The S&P 500 rallied a solid 3.43% on the day yesterday, and closed just a smidge above 1,160. Yesterday morning, I discussed that a close above 1,260 would increase the chances that we will at least head back to 1,200 again in the near future.
It is important to note, however, that with the crazy market volatility of the past two weeks, we have in essence traced out a new trading range between 1,100 and 1,200. While yesterday’s rally was constructive on most fronts, we remain just about smack dab in the middle of this range. It is not until we can hold above 1,200 that a move toward the eventual 1,240-1,260 area can be forecast with more clarity.
A simple-yet-effective way of looking at a chart’s weakness/strength is to see where the 50-day simple moving average (yellow line) is in relation to its 200-day simple moving average (red line). If the 50-day is below the 200-day, the chart is in a downtrend, and that is the case with the S&P 500 and just about all equity charts in the U.S. and European markets at the moment.
While theU.S.stock market is not yet in a bear market, according to traditional measures, it sure trades like it is.
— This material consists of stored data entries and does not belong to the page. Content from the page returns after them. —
(* ===== verification/SubtreeCache.v ===== *)
(** The cache of src/lms_subtree.c: one subtree per layer.  Moving the cache to an index
    and joining the siblings it holds gives the authentication path of the index. *)

From S2P Require Import Prelude Types HashApi Params Winternitz Spec LmOts LmOtsCorrect Tree Lms LmsCorrect VerifyCorrect Scheme Subtree SubtreeCorrect SubtreeTriples SubtreeBuild.

(** * Siblings *)

Lemma lxor_1_range m k : 0 <= m < 2 ^ k -> 1 <= k -> 0 <= Z.lxor m 1 < 2 ^ k.
Proof.
  intros Hm Hk. rewrite lxor_1 by lia. destruct (Z.even m) eqn:E.
  - pose proof (half_even m E). rewrite (pow2_split k 1) in * by lia. change (2 ^ 1) with 2 in *. lia.
  - pose proof (half_odd m E). lia.
Qed.

Lemma lxor_1_add a m : 0 <= a -> 0 <= m -> Z.lxor (2 * a + m) 1 = 2 * a + Z.lxor m 1.
Proof.
  intros Ha Hm. rewrite !lxor_1 by lia. rewrite Z.even_add, Z.even_mul. cbn [Z.even orb eqb].
  destruct (Z.even m); cbn; lia.
Qed.

Lemma lxor_1_add_pow b k m : 0 <= b -> 0 <= m -> 1 <= k -> Z.lxor (b * 2 ^ k + m) 1 = b * 2 ^ k + Z.lxor m 1.
Proof.
  intros Hb Hm Hk. rewrite (pow2_split k 1) by lia. change (2 ^ 1) with 2.
  replace (b * (2 ^ (k - 1) * 2)) with (2 * (b * 2 ^ (k - 1))) by lia.
  apply lxor_1_add; [pose proof (pow2_pos (k - 1) ltac:(lia)); nia | exact Hm].
Qed.

Section Cache.
Context `{P : Platform} `{Hh : HashApi}.
Variable F : Prop.
Variable B : backends.
Variable lp : lms_param_t.
Variable op : lmots_param_t.
Variable I_ seed : bytes.
Variables j N : Z.
Hypothesis HB : backends_sound F I_ seed B.
Hypothesis Hgeo : geometry (lms_p_height lp) j N.
Hypothesis HI : ident I_.
Hypothesis Ha : available (ots_p_hash_alg op).
Abbreviation h := (lms_p_height lp).
Abbreviation alg := (ots_p_hash_alg op).
Abbreviation T := (tree_spec alg op h I_ seed).
Abbreviation hs := (sub_height h j N).
Abbreviation lvl := (leaf_level j).
Abbreviation rlvl := (root_level h j N).
Abbreviation ctx_ok := (ctx_ok F B lp op I_ seed j N).
Abbreviation builds := (builds F B lp op I_ seed j N).
Abbreviation frame := (frame N).
Abbreviation val s := (node_val alg op h I_ seed (hs s) (lvl s)).
Abbreviation filled s := (filled alg op h I_ seed (hs s) (lvl s)).
Abbreviation adding := (adding lp op I_ seed j N).
Abbreviation segment := (segment lp j N).
Abbreviation key_is := (key_is lp op I_ seed).

(** A complete subtree, whatever it is now said to cover. *)
Definition complete (s g : Z) (sub : lms_subtree_t) : Prop := filled s g (2 ^ hs s) sub.

(** The subtree of layer [s] above leaf [q]. *)
Definition seg_of (s q : Z) : Z := q / 2 ^ rlvl s.

Lemma seg_of_segment s q : 0 <= s < N -> 0 <= q < 2 ^ h -> segment s (seg_of s q).
Proof.
  intros Hs Hq. pose proof (root_level_range h j N Hgeo s Hs) as Hr. unfold seg_of.
  pose proof (pow2_pos (rlvl s) ltac:(lia)). rewrite (pow2_split h (rlvl s)) in Hq by lia.
  split; [apply Z.div_pos; lia | apply Z.div_lt_upper_bound; lia].
Qed.

(** The position, within its subtree of layer [s], of the ancestor of leaf [q] at height
    [i] of that subtree. *)
Definition offset (s q i : Z) : Z := q / 2 ^ (lvl s + i) - seg_of s q * 2 ^ (hs s - i).

Section Offset.
Variables s q : Z.
Hypothesis Hs : 0 <= s < N.
Hypothesis Hq : 0 <= q < 2 ^ h.

Lemma layer_facts : 1 <= hs s <= 25 /\ 0 <= lvl s /\ rlvl s = lvl s + hs s /\ rlvl s <= h <= 25.
Proof.
  pose proof (root_level_range h j N Hgeo s Hs). pose proof (geo_h _ _ _ Hgeo).
  pose proof (sub_height_range h j N Hgeo s). pose proof (leaf_level_nonneg h j N Hgeo s ltac:(lia)).
  repeat split; try lia.
Qed.

Lemma offset_mod i : 0 <= i <= hs s -> offset s q i = (q / 2 ^ (lvl s + i)) mod 2 ^ (hs s - i).
Proof.
  intros Hi. destruct layer_facts as (H1 & H2 & H3 & H4). unfold offset, seg_of.
  pose proof (pow2_pos (hs s - i) ltac:(lia)). pose proof (pow2_pos (lvl s + i) ltac:(lia)).
  replace (rlvl s) with (lvl s + i + (hs s - i)) by lia.
  rewrite (Z.pow_add_r 2 (lvl s + i) (hs s - i)), <- Z.div_div by lia.
  rewrite Z.mod_eq by lia. lia.
Qed.

Lemma offset_range i : 0 <= i <= hs s -> 0 <= offset s q i < 2 ^ (hs s - i).
Proof.
  intros Hi. destruct layer_facts as (H1 & H2 & H3 & H4). rewrite offset_mod by lia.
  apply Z.mod_pos_bound. pose proof (pow2_pos (hs s - i) ltac:(lia)). lia.
Qed.

Lemma offset_half i : 0 <= i < hs s -> local_of (hs s) i (offset s q i) / 2 = local_of (hs s) (i + 1) (offset s q (i + 1)).
Proof.
  intros Hi. destruct layer_facts as (H1 & H2 & H3 & H4).
  destruct (parent_local (hs s) i (offset s q i) ltac:(lia) (offset_range i ltac:(lia))) as [Hp _].
  rewrite Z.shiftr_div_pow2 in Hp by lia. change (2 ^ 1) with 2 in Hp. unfold local_of in *. rewrite Hp.
  f_equal. unfold offset. pose proof (pow2_pos (lvl s + i) ltac:(lia)).
  replace (lvl s + (i + 1)) with (lvl s + i + 1) by lia.
  rewrite (Z.pow_add_r 2 (lvl s + i) 1), <- Z.div_div by lia. change (2 ^ 1) with 2.
  rewrite (pow2_split (hs s - i) 1) by lia. change (2 ^ 1) with 2.
  replace (hs s - i - 1) with (hs s - (i + 1)) by lia.
  replace (q / 2 ^ (lvl s + i) - seg_of s q * (2 ^ (hs s - (i + 1)) * 2))
    with (q / 2 ^ (lvl s + i) + (- (seg_of s q * 2 ^ (hs s - (i + 1)))) * 2) by lia.
  rewrite Z.div_add by lia. lia.
Qed.

(** The ancestor's number in the whole tree. *)
Lemma offset_num i : 0 <= i <= hs s ->
  (2 ^ h + q) / 2 ^ (lvl s + i) = (2 ^ (h - rlvl s) + seg_of s q) * 2 ^ (hs s - i) + offset s q i.
Proof.
  intros Hi. destruct layer_facts as (H1 & H2 & H3 & H4). unfold offset.
  pose proof (pow2_pos (lvl s + i) ltac:(lia)).
  rewrite (pow2_split h (lvl s + i)), Z.div_add_l by lia.
  replace (h - (lvl s + i)) with (h - rlvl s + (hs s - i)) by lia. rewrite Z.pow_add_r by lia. lia.
Qed.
Volatile moves (specifically sharp rallies lasting several days) like the one we saw yesterday are classic characteristics of bear markets. Expect this to continue for some time.
Looking at a close-up S&P 500 chart (10-day, 30-minute chart), it is of great importance to note that yesterday’s trading session ended with the index very close to the bottom of the open gap down (gray box) from Thursday, Aug.18. Coincidence? Hardly. Gap levels, either the open or close of the gap, have built-in magnets that attract stocks and indices toward them. So in the case of the S&P 500, the next logical “magnet” would be near 1,190, which is the top of the gap from Aug. 18. The size of the gap is 30 points — very large and difficult to “fill” in one day.
Speaking of gaps, the five-day, 30-minute chart of the industrial sector represented by the Industrial Select Sector SPDR (NYSE:XLI) could also soon be facing the challenge to fill the gap from Aug. 18. The same goes for many other stocks, sectors and other key groups of stocks.
Yesterday’s rally was solid and certainly a check in the plus column for the bulls. Now we must measure the move each day and a daily close (if and when) above 1,200 could more easily give way to the 1,240-1,260 area, where we eventually should find more resistance.